The OEP of a normally compiled Windows executable starts with the standard compiler prologue:

; MSVC-compiled EXE entry point (typical)
PUSH    EBP
MOV     EBP, ESP
SUB     ESP, some_value

; Or for a DLL:
PUSH    EBP
MOV     EBP, ESP
PUSH    ECX

If after the tail jump you see a function prologue pattern, you are at the correct OEP. If you see garbage bytes or a second jump, the packer has additional stages — repeat the process.

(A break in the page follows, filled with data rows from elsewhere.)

Lemma astep_ok a l l' : astep a l = Some l' -> async_ok l -> async_ok l'.
Proof.
  unfold async_ok. intros E [Hne Hd]. destruct a as [e|i e| |i|i|i]; cbn [astep] in E.
  - unfold send_event in E. destruct (a_closed l) eqn:Hc; [done|].
    destruct (_ <? _); simplify_eq; afields; (split; [done|]); intros [? ?]%Hd; congruence.
  - destruct (workers l !! i) as [[b|]|] eqn:Hi; [|done..]. destruct (a_closed l || _) eqn:Hc; [done|]. simplify_eq.
    apply orb_false_iff in Hc as [Hc _].
    destruct (take_event_run i b e l Hi) as (_ & -> & -> & (b' & -> & _) & _). split; [by apply insert_nonempty|].
    intros Hin. apply (insert_running _ _ b) in Hin; [|done]. destruct (Hd Hin). congruence.
  - unfold close_channel in E. destruct (a_closed l) eqn:Hc; [done|]. simplify_eq. afields. split; [done|].
    intros [? ?]%Hd. congruence.
  - destruct (workers l !! i) as [[b|]|] eqn:Hi; [|done..]. destruct (eventChannel l) as [|e ch] eqn:Hch; [done|]. simplify_eq.
    destruct (take_event_run i b e (set_channel ch l) Hi) as (_ & -> & -> & (b' & -> & _) & _). afields.
    split; [by apply insert_nonempty|]. intros Hin. apply (insert_running _ _ b) in Hin; [|done]. by destruct (Hd Hin).
  - destruct (workers l !! i) as [[[|e b]|]|] eqn:Hi; [done| |done..]. simplify_eq.
    destruct (writeBatchToDB_run (e :: b) l) as (_ & Hch & Hcl & Hwk & _). afields. rewrite Hch, Hcl, Hwk.
    split; [by apply insert_nonempty|]. intros Hin. apply (insert_running _ _ (e :: b)) in Hin; [|done]. auto.
  - destruct (workers l !! i) as [[b|]|] eqn:Hi; [|done..]. destruct (eventChannel l) eqn:Hch; [|done].
    destruct (a_closed l) eqn:Hc; [|done]. simplify_eq.
    destruct (writeBatchToDB_run b l) as (_ & Hch' & Hcl & Hwk & _). afields. rewrite Hch', Hcl, Hwk, Hch, Hc.
    split; [by apply insert_nonempty|done].
Qed.

Lemma arun_ok acts l l' : arun acts l = Some l' -> async_ok l -> async_ok l'.
Proof.
  revert l. induction acts as [|a acts IH]; intros l; cbn [arun]; [by intros [= <-]|].
  destruct (astep a l) as [l1|] eqn:E; [|done]. eauto using astep_ok.
Qed.

Lemma worker_step_work a l l' :
  astep a l = Some l' -> is_worker_action a = true -> a_closed l' = a_closed l /\ (work_left l' < work_left l)%nat.
Proof.
  unfold work_left. destruct a as [e|i e| |i|i|i]; cbn [astep is_worker_action]; intros E ?; try done.
  - destruct (workers l !! i) as [[b|]|] eqn:Hi; [|done..]. destruct (eventChannel l) as [|e ch] eqn:Hch; [done|]. simplify_eq.
    destruct (take_event_run i b e (set_channel ch l) Hi) as (_ & -> & -> & (b' & -> & _) & _). afields. split; [done|].
    pose proof (sum_insert wcost (workers l) i (WRunning b) (WRunning b') Hi) as Hc. destruct b, b'; cbn [wcost length] in *; lia.
  - destruct (workers l !! i) as [[[|e b]|]|] eqn:Hi; [done| |done..]. simplify_eq.
    destruct (writeBatchToDB_run (e :: b) l) as (_ & Hch & Hcl & Hwk & _). afields. rewrite Hch, Hcl, Hwk. split; [done|].
    pose proof (sum_insert wcost (workers l) i (WRunning (e :: b)) (WRunning []) Hi) as Hc. cbn [wcost] in Hc. lia.
  - destruct (workers l !! i) as [[b|]|] eqn:Hi; [|done..]. destruct (eventChannel l) eqn:Hch; [|done].
    destruct (a_closed l) eqn:Hcl0; [|done]. simplify_eq.
    destruct (writeBatchToDB_run b l) as (_ & Hch' & Hcl & Hwk & _). afields. rewrite Hch', Hcl, Hwk, Hch. split; [done|].
    pose proof (sum_insert wcost (workers l) i (WRunning b) WDone Hi) as Hc. destruct b; cbn [wcost length] in *; lia.
Qed.

Lemma worker_run_work acts l l' :
  arun acts l = Some l' -> forallb is_worker_action acts = true ->
  a_closed l' = a_closed l /\ (length acts + work_left l' <= work_left l)%nat.
Proof.
  revert l. induction acts as [|a acts IH]; intros l; cbn [arun forallb length]; [intros [= <-]; split; [done|lia]|].
  destruct (astep a l) as [l1|] eqn:E; [|done]. intros Hr [Ha Hw]%andb_true_iff.
  destruct (IH l1 Hr Hw) as [-> ?]. destruct (worker_step_work a l l1 E Ha) as [-> ?]. split; [done|lia].
Qed.

Lemma worker_submits_nothing acts : forallb is_worker_action acts = true -> submitted acts = [].
Proof.
  induction acts as [|a acts IH]; [done|]. cbn. intros [Ha Hw]%andb_true_iff. destruct a; try done; exact (IH Hw).
Qed.

(** Once the channel is closed, only finished workers have nothing to do. *)
Lemma stuck_done l :
  async_ok l -> a_closed l = true -> (forall a, is_worker_action a = true -> astep a l = None) ->
  Forall (λ wk, wk = WDone) (workers l) /\ eventChannel l = [] /\ batches l = [].
Proof.
  intros [Hne Hd] Hc Hstuck.
  assert (Forall (λ wk, wk = WDone) (workers l)) as Hall.
  { apply Forall_lookup_2. intros i [b|] Hi; [|done]. exfalso. destruct (eventChannel l) as [|e ch] eqn:Hch.
    - specialize (Hstuck (AExit i) eq_refl). cbn [astep] in Hstuck. by rewrite Hi, Hch, Hc in Hstuck.
    - specialize (Hstuck (ARecv i) eq_refl). cbn [astep] in Hstuck. by rewrite Hi, Hch in Hstuck. }
  split; [done|]. split.
  - apply Hd. destruct (workers l) as [|wk ws]; [done|]. apply Forall_cons in Hall as [-> _]. left.
  - unfold batches. clear -Hall. induction Hall as [|wk ws -> _ IH]; [done|]. exact IH.
Qed.

(** A logger that has just been started. *)
Definition started (repo : AuditDB) (cfg : AsynchronousAuditingConfig) : AsyncAuditLogger :=
  mkAsync cfg [] false (replicate (Z.to_nat (WorkerCount cfg)) (WRunning [])) repo [] [] [].

Lemma started_eq repo cfg l0 l1 : NewAsyncAuditLogger repo cfg = Ok l0 -> Start l0 = Ok l1 -> l1 = started repo cfg.
Proof.
  unfold NewAsyncAuditLogger, Start. intros Hn Hs. destruct (_ <? 0); simplify_eq. cbn [a_config] in Hs.
  destruct (WorkerCount cfg <? 0); [done|]. destruct (_ && (BatchTimeout cfg <=? 0)); [done|].
  destruct (_ && (BatchSize cfg <? 0)); [done|]. by simplify_eq.
Qed.

Lemma started_accounted repo cfg : accounted (started repo cfg) = [].
Proof. unfold accounted, batches, started. cbn. by induction (Z.to_nat (WorkerCount cfg)). Qed.

(** ** structured_logger.go and events.go *)

Record ActorInfo := mkActor { act_UserID : string; act_ClientIP : string; act_UserAgent : string; act_SessionID : string }.
Record ResourceInfo := mkResource { rs_Type : string; rs_ID : string; rs_Classification : string }.
Record StructuredEvent := mkStructured {
  se_ID : string; se_Timestamp : Z; se_EventType : string; se_Actor : option ActorInfo; se_Action : string;
  se_Resource : option ResourceInfo; se_Result : string; se_Details : gmap string string; se_SecurityLevel : string;
  se_Checksum : string
}.
Record KeyOperationRequest := mkKeyOp {
  ko_Operation : string; ko_KeyID : string; ko_DataClassification : string; ko_Result : string; ko_SessionID : string;
  ko_ClientIP : string; ko_UserAgent : string; ko_AdditionalContext : option (gmap string string)
}.

(** [strings.ToLower], as far as a comparison with ASCII text can tell: the
    runes whose lower case is ASCII are [A]-[Z], the Kelvin sign and the
    dotted capital I. *)
Fixpoint ToLower (s : string) : string :=
  match s with
  | EmptyString => ""
  | String a s' =>
      let n := Ascii.N_of_ascii a in
      if ((65 <=? n) && (n <=? 90))%N then String (ascii_of (n + 32)) (ToLower s')
      else match strip_prefix (bytes_str [226; 132; 170]%N) s, s' with
      | Some _, String _ (String _ rest) => String (ascii_of 107) (ToLower rest)
      | _, _ =>
          match strip_prefix (bytes_str [196; 176]%N) s, s' with
          | Some _, String _ rest => String (ascii_of 105) (ToLower rest)
          | _, _ => String a (ToLower s')
          end
      end
  end.

Definition determineSecurityLevel (classification : string) : string :=
  let c := ToLower classification in
  if String.eqb c "restricted" then "high" else if String.eqb c "confidential" then "medium" else "low".

(** [json.Marshal] of the six checksummed entries. *)
Class ChecksumJson := { Marshal_checksum : string -> Z -> string -> string -> string -> string -> bytes }.

Section Structured.
Context `{Sha256Pkg} `{ChecksumJson}.

Definition generateChecksum (e : StructuredEvent) : string :=
  sha256_hex (Marshal_checksum (se_ID e) (se_Timestamp e / Second) (se_EventType e) (se_Action e) (se_Result e) (se_SecurityLevel e)).

(** [for k, v := range req.AdditionalContext { event.Details[k] = v }] *)
Definition addOperationDetails (req : KeyOperationRequest) (details : gmap string string) : gmap string string :=
  default ∅ (ko_AdditionalContext req) ∪ details.
(** connections are as secure as configured.  A pool that is returned was
    opened with the configured limits and answered a ping; in production mode
    it always uses TLS 1.2 or later and verifies the certificate against the
    host it connects to.  A TLS configuration of the server, made exactly when
    TLS is enabled, has TLS 1.2 as its minimum, the configured key pair and CA
    and the configured policy for client certificates, an unknown policy being
    an error. *)
Theorem connections_secured `{PgxPkg, TlsPkg} :
  (forall url sc ps p, NewSecureConnectionPool url sc ps = Ok p ->
     exists base conf, ParseConfig url = Ok base /\ NewWithConfig conf = Ok p /\ Ping p = Ok tt
       /\ Host conf = pooled_host (Host base) /\ pc_MaxConns conf = MaxConns (Connection (Database ps))
       /\ (Mode sc = "production"%string -> pc_TLSConfig conf = Some (mkDbTLSConf (Host conf) false VersionTLS12)))
  /\ (forall cfg secrets t, ConfigureTLS cfg secrets = Ok t ->
     match t with
     | None => tls_Enabled cfg = false
     | Some t => tls_Enabled cfg = true /\ tls_MinVersion t = VersionTLS12
         /\ Certificates t = (TLSServerCert secrets, TLSServerKey secrets)
         /\ tls_X509KeyPair (TLSServerCert secrets) (TLSServerKey secrets) = Ok tt
         /\ (SpoungeCA secrets <> ""%string -> CAs t = Some (SpoungeCA secrets) /\ AppendCertsFromPEM (SpoungeCA secrets) = true)
         /\ parse_client_auth (ClientAuth cfg) = Ok (tls_ClientAuth t)
     end).
Proof.
  split.
  - intros url sc ps p E. unfold NewSecureConnectionPool in E.
    apply outcome_bind_ok in E as (base & Hb%map_err_ok & E). rewrite if_err_ok in E. destruct E as [Hm E].
    apply outcome_bind_ok in E as (p' & Hp%map_err_ok & E). apply unit_bind_ok in E as [Hping%map_err_ok [= ->]].
    eexists base, _. split_and!; [done|exact Hp|done|done|done|]. intros Hq. rewrite Hq in Hm. cbn in Hm |- *.
    apply negb_false_iff in Hm. by rewrite Hm.
  - intros cfg secrets t E. unfold ConfigureTLS in E. destruct (tls_Enabled cfg); cbn [negb] in E; [|by simplify_eq].
    apply unit_bind_ok in E as [Hk%map_err_ok E]. apply outcome_bind_ok in E as (ca & Hca & E).
    apply outcome_bind_ok in E as (auth & Hau & [= <-]). cbn. split_and!; try done.
    destruct (String.eqb_spec (SpoungeCA secrets) ""); [done|]. intros _. cbn [negb] in Hca.
    by destruct (AppendCertsFromPEM _); simplify_eq/=.
Qed.

(** ** Concrete containers *)

Definition ToyPgx : PgxPkg := {|
  Pool := string;
  ParseConfig := λ url, if String.eqb url "" then Err (ErrorsNew "cannot parse") else Ok (mkPoolConfig url None None 0 0 0 0 0);
  NewWithConfig := λ c, Ok (Host c);
  Ping := λ p, if str_contains p "down" then Err (ErrorsNew "connection refused") else Ok tt;
  adapter_of := λ _, mkPSQL [] [] [] []
|}.
#[local] Existing Instance ToyPgx.
#[local] Existing Instance ToyViper.
#[local] Existing Instance ToyConfigEnv.
#[local] Existing Instance ToyCrypto.
#[local] Existing Instance ToyJwt.
#[local] Existing Instance ToyFiles.

Definition ex_wire_cfg (url master : string) (clients : string) : Config :=
  mkConfig (Server ex_Config) (Persistence ex_Config) (AWS ex_Config) (Authorization ex_Config) clients "local" "/spounge/dev/"
    (Auditing ex_Config) "" "" (mkSecrets master url "pem" ex_cert ex_key "" ex_cert "" "" "").
Definition ex_get_deps (c : Container (@Pool ToyPgx)) : res Dependencies * Container (@Pool ToyPgx) := GetDependencies ["bob"; "alice"]%string c.
Definition ex_container : Container (@Pool ToyPgx) := NewContainer (ex_wire_cfg "ep-1.neon.tech" "c2VjcmV0" "clients.yaml").


Lemma wiring_idempotent_witness :
  exists d, (ex_get_deps ex_container).1 = Ok d /\ ex_get_deps (ex_get_deps ex_container).2 = (Ok d, (ex_get_deps ex_container).2).
Proof.
  assert (exists d, (ex_get_deps ex_container).1 = Ok d) as [d Hd] by (eexists; vm_compute; reflexivity).
  exists d. split; [exact Hd|].
  exact (wiring_idempotent _ ["bob"; "alice"]%string ["bob"; "alice"]%string ex_container (ex_get_deps ex_container).2 d (ReachNew _)
    ltac:(rewrite <-Hd; apply surjective_pairing)).
Defined.

(** A second try after a failure is not a fresh start: a client file that
    could not be read the first time leaves a nil store that the second call
    takes for a store, and [FindClientByID] on it would dereference nil. *)
Theorem retry_keeps_nil_store :
  let bad := NewContainer (ex_wire_cfg "ep-1.neon.tech" "c2VjcmV0" "missing.yaml") : Container (@Pool ToyPgx) in
  is_ok (ex_get_deps bad).1 = false
  /\ exists d s, (ex_get_deps (ex_get_deps bad).2).1 = Ok d /\ d_ClientStore d = Some s
       /\ c_objects (ex_get_deps (ex_get_deps bad).2).2 !! s = Some (OClientStore None).
Proof. split; [vm_compute; reflexivity|]. eexists _, _. split_and!; vm_compute; reflexivity. Qed.

(** The same with the providers: the second call is content with the empty
    map the first one left. *)
Theorem retry_without_providers :
  let bad := NewContainer (ex_wire_cfg "ep-1.neon.tech" "" "clients.yaml") : Container (@Pool ToyPgx) in
  (ex_get_deps bad).1 = Err (Wrap "failed to initialize dependencies" (ErrorsNew "no KMS provider configured"))
  /\ exists d, (ex_get_deps (ex_get_deps bad).2).1 = Ok d /\ d_KMSProviders d = Some ∅.
Proof. split; [vm_compute; reflexivity|]. eexists. split; vm_compute; reflexivity. Qed.

(** The pool is tried once: after one failed attempt no later call connects. *)
Theorem pool_never_retried :
  let bad := NewContainer (ex_wire_cfg "down.neon.tech" "c2VjcmV0" "clients.yaml") : Container (@Pool ToyPgx) in
  (ex_get_deps (ex_get_deps bad).2).1
  = Err (Wrap "failed to initialize dependencies" (ErrorsNew "database pool not initialized")).
Proof. vm_compute. reflexivity. Qed.

(** [ProvideDependencies] hands out dependencies of a closed container. *)
Theorem provided_dependencies_closed :
  let r := ProvideDependencies ["bob"; "alice"]%string (ex_wire_cfg "ep-1.neon.tech" "c2VjcmV0" "clients.yaml") in
  is_ok r.1 = true /\ poolClosed r.2 = true /\ loggerStopped r.2 = true.
Proof. vm_compute. done. Qed.

(** The pooler suffix is added to every dotted host, addresses included. *)
Theorem pooler_breaks_addresses : pooled_host "10.0.0.5" = "10-pooler.0.0.5"%string.
Proof. reflexivity. Qed.

(** Every file is its own content; every key pair loads. *)
Definition ToyTls : TlsPkg := {|
  tls_X509KeyPair := λ _ _, Ok tt; AppendCertsFromPEM := λ s, str_contains s "BEGIN CERTIFICATE";
  LoadX509KeyPair := λ c k, Ok (c, k); tls_ReadFile := λ p, if String.eqb p "" then Err (ErrorsNew "no such file or directory") else Ok p;
  yaml_ClientTLS := λ _, Ok ("client.pem", "client-key.pem", "BEGIN CERTIFICATE")%string
|}.
#[local] Instance ToyS3Ok : S3ClientOk s3KeyObject Bucket.
Proof.
  refine {| objects := tb_objects; up b := tb_faults b = [] |}.
  - intros k b r b' [[[-> ->]|(Hr & -> & Hf)] Hu]%toy_call_run; cbn; split_and!; try done.
    + intros d. by destruct (tb_objects b !! k); intros [= ->].
    + intros Hb. split; [auto|]. by intros d ->.
    + by destruct Hr as [e ->].
  - intros k d b r b' [[[-> ->]|(Hr & -> & Hf)] Hu]%toy_call_run; cbn; split; auto; try done.
  - intros k b r b' [[[-> ->]|(Hr & -> & Hf)] Hu]%toy_call_run; cbn; split; auto.
  - intros k b r b' [= <- <-]. split_and!; [done| |].
    + by destruct (tb_objects b !! k) eqn:E.
    + intros e. destruct (tb_objects b !! k); [done|]. intros [= <-]. done.
  - intros pre delim b pages b' [[[-> ->]|(Hr & -> & Hf)] Hu]%toy_call_run; cbn; split_and!; try done; eauto.
    + intros Hb. split; [auto|]. by eexists [_].
    + intros [|p [|? ?]]; cbn; intros [= <-]. rewrite app_nil_r. destruct delim; cbn.
      * split; [apply NoDup_remove_dups|]. intros p. rewrite elem_of_remove_dups, list_elem_of_omap.
        split; intros (k & Hk & Hp); exists k; by rewrite toy_names in *.
      * split; [apply filter_NoDup_bool, NoDup_fst_map_to_list|]. intros p.
        rewrite list_elem_of_In, filter_In, <-list_elem_of_In, toy_names, bool_decide_eq_true. split.
        { intros (Hk & rest & Hr%strip_prefix_spec). eauto 6. }
        { intros (k & Hk & -> & rest & ->). split; [done|]. exists rest. by apply strip_prefix_spec. }
    + intros ps. destruct Hr as [e ->]. by destruct ps.
Defined.

Lemma slash_app s t : upto_slash s = None -> upto_slash t = None -> upto_slash (s +:+ t) = None.
Proof.
  induction s as [|a s IH]; [done|]. rewrite app_cons_str. cbn [upto_slash].
  destruct (Ascii.eqb a (ascii_of 47)); [done|]. destruct (upto_slash s); [done|]. intros _ Ht. by rewrite IH.
Qed.

Lemma slash_substring n m s : upto_slash s = None -> upto_slash (String.substring n m s) = None.
Proof.
  revert n m. induction s as [|a s IH]; intros [|n] [|m]; try done; cbn [upto_slash String.substring];
    (destruct (Ascii.eqb a (ascii_of 47)); [done|]); (destruct (upto_slash s) eqn:E; [done|]); intros _; try by apply IH.
  by rewrite IH.
Qed.

Lemma slash_hex_print n z acc : upto_slash acc = None -> upto_slash (hex_print n z acc) = None.
Proof.
  revert z acc. induction n as [|n IH]; intros z acc Ha; [done|]. cbn [hex_print]. apply IH. cbn [upto_slash].
  rewrite Ha. destruct (Ascii.eqb _ _) eqn:E; [|done]. apply Ascii.eqb_eq, (f_equal Ascii.N_of_ascii) in E.
  unfold hex_digit, ascii_of in E. pose proof (Z.mod_pos_bound z 16 eq_refl).
  rewrite !Ascii.N_ascii_embedding in E by (try destruct (_ <? _); lia). destruct (_ <? _); lia.
Qed.
(* ===== verification/Workers.v ===== *)
(** * The worker pool

    Models [pkg/patterns/concurrency/worker_pool.go], a fixed number of
    goroutines between a channel of jobs and a channel of results, as a
    transition system: every action is one operation of a caller or of one
    worker, and a run is any sequence of possible actions.  The processor is a
    function of the job. *)

From stdpp Require Import list_tactics.
From S2P Require Import Prelude Errors.

Section Workers.
Context {T R : Type}.

Record Result := mkResult { Value : R; Result_Err : option error }.

(** Where a worker goroutine is: at its [select], in the processor, at the
    send of a result, or returned. *)
Inductive pool_worker : Type := Waiting | Processing (job : T) | Sending (r : Result) | Returned.

Record WorkerPool := mkWorkerPool {
  workerCount : nat;
  queueDepth : nat;              (* capacity of both channels *)
  jobs : list T;
  jobs_closed : bool;
  results : list Result;
  results_closed : bool;
  ctx_done : bool;
  pool_workers : list pool_worker;
  (* ghost: the jobs [Submit] accepted, the results callers have received *)
  accepted : list T;
  received : list Result
}.

Variable processor : T -> Result.

Definition NewWorkerPool (count depth : nat) : WorkerPool :=
  mkWorkerPool count depth [] false [] false false [] [] [].

Definition pool_Start (p : WorkerPool) : WorkerPool :=
  mkWorkerPool (workerCount p) (queueDepth p) (jobs p) (jobs_closed p) (results p) (results_closed p) (ctx_done p)
    (pool_workers p ++ replicate (workerCount p) Waiting) (accepted p) (received p).

Definition set_jobs (js acc : list T) (p : WorkerPool) : WorkerPool :=
  mkWorkerPool (workerCount p) (queueDepth p) js (jobs_closed p) (results p) (results_closed p) (ctx_done p)
    (pool_workers p) acc (received p).
Definition set_results (rs rcv : list Result) (p : WorkerPool) : WorkerPool :=
  mkWorkerPool (workerCount p) (queueDepth p) (jobs p) (jobs_closed p) rs (results_closed p) (ctx_done p)
    (pool_workers p) (accepted p) rcv.
Definition move (i : nat) (wk : pool_worker) (p : WorkerPool) : WorkerPool :=
  mkWorkerPool (workerCount p) (queueDepth p) (jobs p) (jobs_closed p) (results p) (results_closed p) (ctx_done p)
    (<[i := wk]> (pool_workers p)) (accepted p) (received p).

(** [Submit] with room in the queue, or without; an unbuffered channel hands
    the job to a waiting worker instead ([PHand] below). *)
Definition Submit (d : T) (p : WorkerPool) : res (bool * WorkerPool) :=
  if jobs_closed p then Panic "send on closed channel"
  else if (length (jobs p) <? queueDepth p)%nat then Ok (true, set_jobs (jobs p ++ [d]) (accepted p ++ [d]) p)
  else Ok (false, p).

(** [Stop] up to its wait: [close(p.jobs)]. *)
Definition Stop_close (p : WorkerPool) : res WorkerPool :=
  if jobs_closed p then Panic "close of closed channel"
  else Ok (mkWorkerPool (workerCount p) (queueDepth p) (jobs p) true (results p) (results_closed p) (ctx_done p)
             (pool_workers p) (accepted p) (received p)).

Definition is_returned (wk : pool_worker) : bool := match wk with Returned => true | _ => false end.

(** [Stop] after [p.wg.Wait()]; [None] while a worker runs. *)
Definition Stop_finish (p : WorkerPool) : option WorkerPool :=
  if jobs_closed p && negb (results_closed p) && forallb is_returned (pool_workers p)
  then Some (mkWorkerPool (workerCount p) (queueDepth p) (jobs p) true (results p) true true (pool_workers p)
               (accepted p) (received p))
  else None.

(** What [worker i] can do: receive a job, finish processing it, send its
    result, return. *)
Definition worker_step (i : nat) (p : WorkerPool) : list WorkerPool :=
  match pool_workers p !! i with
  | Some Waiting =>
      match jobs p with
      | job :: js => [move i (Processing job) (set_jobs js (accepted p) p)]
      | [] => if jobs_closed p then [move i Returned p] else []
      end
      ++ (if ctx_done p then [move i Returned p] else [])
  | Some (Processing job) => [move i (Sending (processor job)) p]
  | Some (Sending r) =>
      if (length (results p) <? queueDepth p)%nat then [move i Waiting (set_results (results p ++ [r]) (received p) p)] else []
  | _ => []
  end.

Inductive pool_action : Type :=
| PSubmit (d : T) | PHand (i : nat) (d : T) | PWorker (i : nat) | PReceive | PReceiveFrom (i : nat)
| PClose | PFinish | PCancel.

Inductive pstep : pool_action -> WorkerPool -> WorkerPool -> Prop :=
| step_submit d ok p p' : Submit d p = Ok (ok, p') -> pstep (PSubmit d) p p'
| step_hand i d p : queueDepth p = 0%nat -> jobs_closed p = false -> pool_workers p !! i = Some Waiting ->
    pstep (PHand i d) p (move i (Processing d) (set_jobs (jobs p) (accepted p ++ [d]) p))
| step_worker i p p' : p' ∈ worker_step i p -> pstep (PWorker i) p p'
| step_receive r rs p : results p = r :: rs -> pstep PReceive p (set_results rs (received p ++ [r]) p)
| step_receive_from i r p : queueDepth p = 0%nat -> pool_workers p !! i = Some (Sending r) ->
    pstep (PReceiveFrom i) p (move i Waiting (set_results (results p) (received p ++ [r]) p))
| step_close p p' : Stop_close p = Ok p' -> pstep PClose p p'
| step_finish p p' : Stop_finish p = Some p' -> pstep PFinish p p'
| step_cancel p : pstep PCancel p (mkWorkerPool (workerCount p) (queueDepth p) (jobs p) (jobs_closed p) (results p)
    (results_closed p) true (pool_workers p) (accepted p) (received p)).
Lemma find_by_value_spec (l : list (string * string)) (s : string) :
  Forall (λ m, m.2 = m.1) l →
  List.find (λ m, bool_decide (member_value m = s)) l =
    if decide (s ∈ member_value <$> l) then Some (s, s) else None.
Proof.
  induction 1 as [|[n w] l Hm _ IH]; [done|]. simpl in Hm. subst w.
  cbn [List.find]. rewrite fmap_cons. change (member_value (n, n)) with n.
  destruct (decide (n = s)) as [->|Hne].
  - rewrite bool_decide_eq_true_2 by done.
    rewrite decide_True; [done|]. by left.
  - rewrite bool_decide_eq_false_2 by done. rewrite IH.
    destruct (decide (s ∈ member_value <$> l)) as [Hin|Hnin].
    + rewrite decide_True; [done|]. by right.
    + rewrite decide_False; [done|].
      intros [Heq|Hin]%elem_of_cons; [by destruct Hne|done].
Qed.

Lemma find_by_name_is_find_by_value (l : list (string * string)) (s : string) :
  Forall (λ m, m.2 = m.1) l →
  List.find (λ m, bool_decide (member_name m = s)) l =
  List.find (λ m, bool_decide (member_value m = s)) l.
Proof.
  induction 1 as [|[n w] l Hm _ IH]; [done|]. simpl in Hm. subst w.
  cbn [List.find]. change (member_name (n, n)) with n.
  change (member_value (n, n)) with n. by rewrite IH.
Qed.

(** X1: in every vocabulary, looking a member up by its own wire value, or
    by its own name, gives back that member. *)
Theorem member_lookup_round_trip :
  ∀ v : vocabulary,
    Forall (λ m, lookup_value v (member_value m) = Some m ∧
                 lookup_name v (member_name m) = Some m) (members v).
Proof. intros v; destruct v; compute_done. Qed.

When PUSHAD/POPAD Is Not Used

Some packers do not use PUSHAD. Alternative breakpoint strategies:

StrategyWhen to Use
VirtualAlloc breakpointWhen the packer allocates memory for the unpacked code — break when allocation returns and set memory execute breakpoint on that region
VirtualProtect breakpointWhen the packer marks the unpacked region as executable — fires just before OEP transfer
Memory execute breakpoint on .text sectionSet on the first byte of the (currently empty) .text region — fires when the stub writes and then executes code there
Entropy-guided steppingRun until entropy in memory drops — indicates decompression complete

Dumping Memory with Scylla

Once paused at the OEP, the unpacked code exists in memory but the on-disk file is still packed. Scylla is the standard tool for creating an analysable PE:

Scylla workflow in x32dbg

1. While paused at OEP in x32dbg
2. Open Scylla: Plugins → Scylla
3. Verify OEP address is correct in the OEP field
4. Click [IAT Autosearch] → Scylla locates the import table
5. Click [Get Imports] → Scylla resolves all imported function names
6. Review the imports list — remove any invalid entries (right-click → delete)
7. Click [Dump] → saves process memory to disk as unpacked_sample.exe
8. Click [Fix Dump] → patches the IAT into the dumped file
9. Result: standalone unpacked PE ready for static analysis

Verifying the dump

# Open dumped file in Detect-It-Easy
die unpacked_sample.exe
# Should now show compiler (e.g., "MSVC (19.xx)") instead of packer name

# Check entropy
pestudio unpacked_sample.exe
# .text section entropy should be 5.0–6.5, not 7+

# Check imports
# IAT should now contain full import list, not just LoadLibraryA

Common Unpacking Failures and Fixes

ProblemCauseFix
Scylla IAT Autosearch finds nothingWrong OEP — still in stubStep further into the code; look for the function prologue pattern
Many invalid imports in ScyllaPartial unpack — some modules not yet loadedRun further after OEP until all imports resolve, then dump
Dumped file crashes immediatelyStolen bytes — first instructions at OEP are missingManually restore the stolen instructions (covered in Topic 6)
DIE still shows packer after dumpMulti-stage packer — a second packer wraps the firstRepeat the ESP breakpoint technique on the newly dumped file

Anti-Dump Defences

Advanced packers add defences specifically against memory dumping:

  • PE header erasure — zeros the first 0x1000 bytes after unpacking, destroying the DOS and PE headers
  • Guard pages — marks unpacked memory pages as guard pages; any read by a dumper triggers an exception
  • IAT destruction — corrupts the import table after resolution to prevent reconstruction

These advanced techniques are covered in Unit 6 (Self-Defending Malware).